The party travelled inland with the sheikh and his followers who used each occasion as an excuse for hunting. “With our two cars, we had the sheikh’s and at least one other filled with his men, 6 or 8 to a car, each with his saddle bag of belongings and his rifle. Room had also to be found for cooking pots and one or two hawks, while on one occasion a large saluki (greyhound) was also squeezed in. Our routes followed camel trails, the only tracks of any kind which existed, and as most of the country was sand the cars were very often stuck.”
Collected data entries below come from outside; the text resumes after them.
(** The range found, and the tables in it. *)
Lemma multiple_overlap_tables others :
  level_ok others →
  ∃ first last, RangeOverlapInfo.check_multiple_overlap (RangeOverlapInfo.mk (Some r)) others = Ret (first, last) ∧
    last ≤ length others ∧
    filter (λ t, val (check_table_overlap r) t = true) others = take (last - first) (drop first others) ∧
    ∀ i t, others !! i = Some t → (val (check_table_overlap r) t = true ↔ first ≤ i < last).
Proof using Hr.
  intros [Hok Hcc]. pose proof (can_concat_sorted _ Hok Hcc) as Hs.
  destruct (searches_total others Hok) as (T1 & T2 & _). destruct (searches_closed others Hok Hs) as [C1 C2].
  set (p := partition_point (val ends_before) others). set (q := partition_point (val starts_within) others).
  assert (filter (λ t, val (check_table_overlap r) t = true) others = take (q - p) (drop p others)) as Hfilter.
  { unfold p, q. rewrite <-filter_between by done. apply filter_ext_in. intros t Ht. rewrite Forall_forall in Hok.
    by rewrite overlap_val by auto. }
  assert (∀ i t, others !! i = Some t → (val (check_table_overlap r) t = true ↔ p ≤ i < q)) as Hiff.
  { intros i t Hi. rewrite Forall_forall in Hok. rewrite overlap_val by (eapply Hok, list_elem_of_lookup_2; done).
    rewrite andb_true_iff, negb_true_iff, <-not_true_iff_false.
    rewrite (partition_point_lookup _ _ _ _ C1 Hi), (partition_point_lookup _ _ _ _ C2 Hi). fold p q. lia. }
  pose proof (partition_point_le (val ends_before) others) as Hp. pose proof (partition_point_le (val starts_within) others) as Hq.
  fold p in Hp. fold q in Hq.
  unfold RangeOverlapInfo.check_multiple_overlap. cbn [RangeOverlapInfo.target_range].
  change (λ table_status, is_lt <$> KeyRange.compare_right_with (SstableInfo.key_range table_status) (KeyRange.left r))
    with ends_before.
  change (λ table_status, negb ∘ is_lt <$> KeyRange.compare_right_with r (KeyRange.left (SstableInfo.key_range table_status)))
    with starts_within.
  rewrite (rpartition_point_ok ends_before) by done. cbn [mbind outcome_bind]. fold p.
  destruct (Nat.leb_spec (length others) p) as [Hge|Hlt].
  - exists p, p. split; [done|]. split; [done|]. rewrite Hfilter, !drop_ge, !take_nil by done.
    split; [done|]. intros i t Hi. rewrite (Hiff i t Hi). apply lookup_lt_Some in Hi. lia.
  - rewrite (rpartition_point_ok starts_within) by done. cbn [mbind outcome_bind]. fold q. by exists p, q.
Qed.
End target.
(** The split key is the first full key of its user key. *)
Lemma cmp_split_gt x : full_key_ok x → is_gt (FullKey.cmp split_full x) = is_gt (UserKey.cmp split_user (FullKey.user_key x)).
Proof using Type.
  intros [_ He]. unfold FullKey.cmp, then_with. fold split_user. destruct (UserKey.cmp _ _); try done.
  change (FullKey.epoch_with_gap split_full) with u64_max. unfold is_uint in He.
  destruct (Z.compare_spec (FullKey.epoch_with_gap x) u64_max); [done..|unfold u64_max in *; lia].
Qed.

Lemma cmp_lt_split x : full_key_ok x → is_lt (FullKey.cmp x split_full) = is_lt (UserKey.cmp (FullKey.user_key x) split_user).
Proof using Type.
  intros Hx. rewrite (cmp_antisym FullKey.cmp split_full x), (cmp_antisym UserKey.cmp split_user (FullKey.user_key x)).
  pose proof (cmp_split_gt x Hx). by destruct (FullKey.cmp split_full x), (UserKey.cmp split_user (FullKey.user_key x)).
Qed.

(** Where a table lies. *)
Lemma need_to_split_eval s l h :
  range_ok (SstableInfo.key_range s) l h → right_epoch_ok (SstableInfo.key_range s) h →
  need_to_split s split_key = Ret
    (if cmp_leb UserKey.cmp split_user (FullKey.user_key l) then Right
     else if reaches (KeyRange.right_exclusive (SstableInfo.key_range s)) h split_user then Both else Left).
Proof using HT.
  intros [(HL & HR & Hl & Hh) _] He. simpl in *. unfold need_to_split. rewrite HL, HR. unfold split_key.
  rewrite !compare_encoded_full_key_ok by (done || apply split_full_ok). cbn [mbind outcome_bind].
  rewrite cmp_split_gt by done. unfold cmp_leb.
  destruct (UserKey.cmp split_user (FullKey.user_key l)); [done..|]. cbn [is_gt negb].
  pose proof (cmp_split_gt h Hh) as Hgt. unfold right_epoch_ok in He. unfold reaches, cmp_leb, cmp_ltb. rewrite He.
  case_bool_decide as E.
  - assert (FullKey.cmp split_full h = UserKey.cmp split_user (FullKey.user_key h)) as ->.
    { unfold FullKey.cmp, then_with. fold split_user. rewrite E.
      change (FullKey.epoch_with_gap split_full) with u64_max. rewrite Z.compare_refl. by destruct (UserKey.cmp _ _). }
    by destruct (UserKey.cmp _ _).
  - rewrite Hgt. by destruct (UserKey.cmp _ _).
Qed.

(** ** Table ids *)

Lemma is_sorted_StronglySorted ids : is_sorted ids = true ↔ StronglySorted Z.le ids.
Proof.
  induction ids as [|x [|y ids] IH]; [by split; constructor|by split; repeat constructor|].
  change (is_sorted (x :: y :: ids)) with ((x <=? y)%Z && is_sorted (y :: ids)).
  rewrite andb_true_iff, IH, Z.leb_le. split.
  - intros [Hxy Hs]. constructor; [done|]. constructor; [done|].
    apply StronglySorted_cons in Hs as [Hf _]. eapply Forall_impl; [exact Hf|]. intros; simpl in *; lia.
  - intros [Hf Hs]%StronglySorted_cons. apply Forall_cons in Hf as [? _]. done.
Qed.

Lemma split_ids_elem ids x :
  is_sorted ids = true →
  let pos := VnodeMapping.partition_point (λ id, (id <? T)%Z) ids in
  (x ∈ take pos ids ↔ x ∈ ids ∧ (x < T)%Z) ∧ (x ∈ drop pos ids ↔ x ∈ ids ∧ (T <= x)%Z).
Proof using Type.
  rewrite is_sorted_StronglySorted. induction 1 as [|y ids Hs IH Hf]; simpl.
  { split; (split; [by intros ?%elem_of_nil|by intros [?%elem_of_nil _]]). }
  destruct (Z.ltb_spec y T) as [Hlt|Hge]; simpl.
  - rewrite !elem_of_cons. destruct IH as [IH1 IH2]. split; [rewrite IH1|rewrite IH2]; naive_solver lia.
  - rewrite Forall_forall in Hf. split; [split; [by intros ?%elem_of_nil|]|].
    + intros [[->|Hx%Hf]%elem_of_cons ?]; lia.
    + rewrite elem_of_cons. split; [|tauto]. intros [->|Hx]; [naive_solver|]. specialize (Hf x Hx). split; [by right|lia].
Qed.

Lemma is_sorted_take n ids : is_sorted ids = true → is_sorted (take n ids) = true ∧ is_sorted (drop n ids) = true.
Proof.
  rewrite !is_sorted_StronglySorted. rewrite <-(take_drop n ids) at 1. intros H. by apply StronglySorted_app in H as (_ & ? & ?).
Qed.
However, there were lingering suspicions among British officials that Williamson was favouring local sheikhs over the interests of the oil company. By 1937, there were still five Gulf sheikhs due to sign oil concession agreements. Frank Holmes at this time was acting for Petroleum Concessions Ltd (PCL), an associate company of the Iraq Petroleum Company, and Williamson (also employed by PCL) began to intrigue against him. Williamson sent a letter – intercepted by the British - to the sheikh of Ras Al Khaimah encouraging him to hold out for better terms from PCL. Williamson also sent a man to the sheikh of Kalba in order to stiffen his resistance against the company. For the British Political Resident, this was the last straw. On 27 July, he wrote that it was “undesirable that Williamson should be employed anywhere on the Arab coast.” So Williamson retired from company life and returned to his family and a quiet life in his house in Zubair.

== Retirement and death ==
Williamson had married twice, one of his wives coming from Zubair and the other from Baghdad, and fathered several children. He retired into typical Arab life at Kut-el-Hajjaj near Basra where he supervised daily work on the date palm and orange tree plantations on his estate. As well as enjoying the company of his children and grandchildren, he liked to read penny-Westerns with titles like Two-Gun Pete and Mayhem in Dodge City. He remained a devout follower of Islam and was a regular visitor to the Ashar Mosque in Basra. He died in 1958.

== Conspiracy theory ==
In recent years, a conspiracy theory has emerged that the British secretly backed Ayatollah Khomeini in overthrowing the Shah of Iran, Mohammad Reza Pahlavi, in 1979. One aspect of this theory is a claim that Khomeini was a son of Haji Williamson.
Proponents of the theory have never produced primary evidence—such as birth records, correspondence, diaries, or contemporary eyewitness testimony—connecting Williamson to Khomeini's mother. The claim appears in polemical works and political propaganda rather than in documented historical research. Moreover, Khomeini's actual lineage is well documented.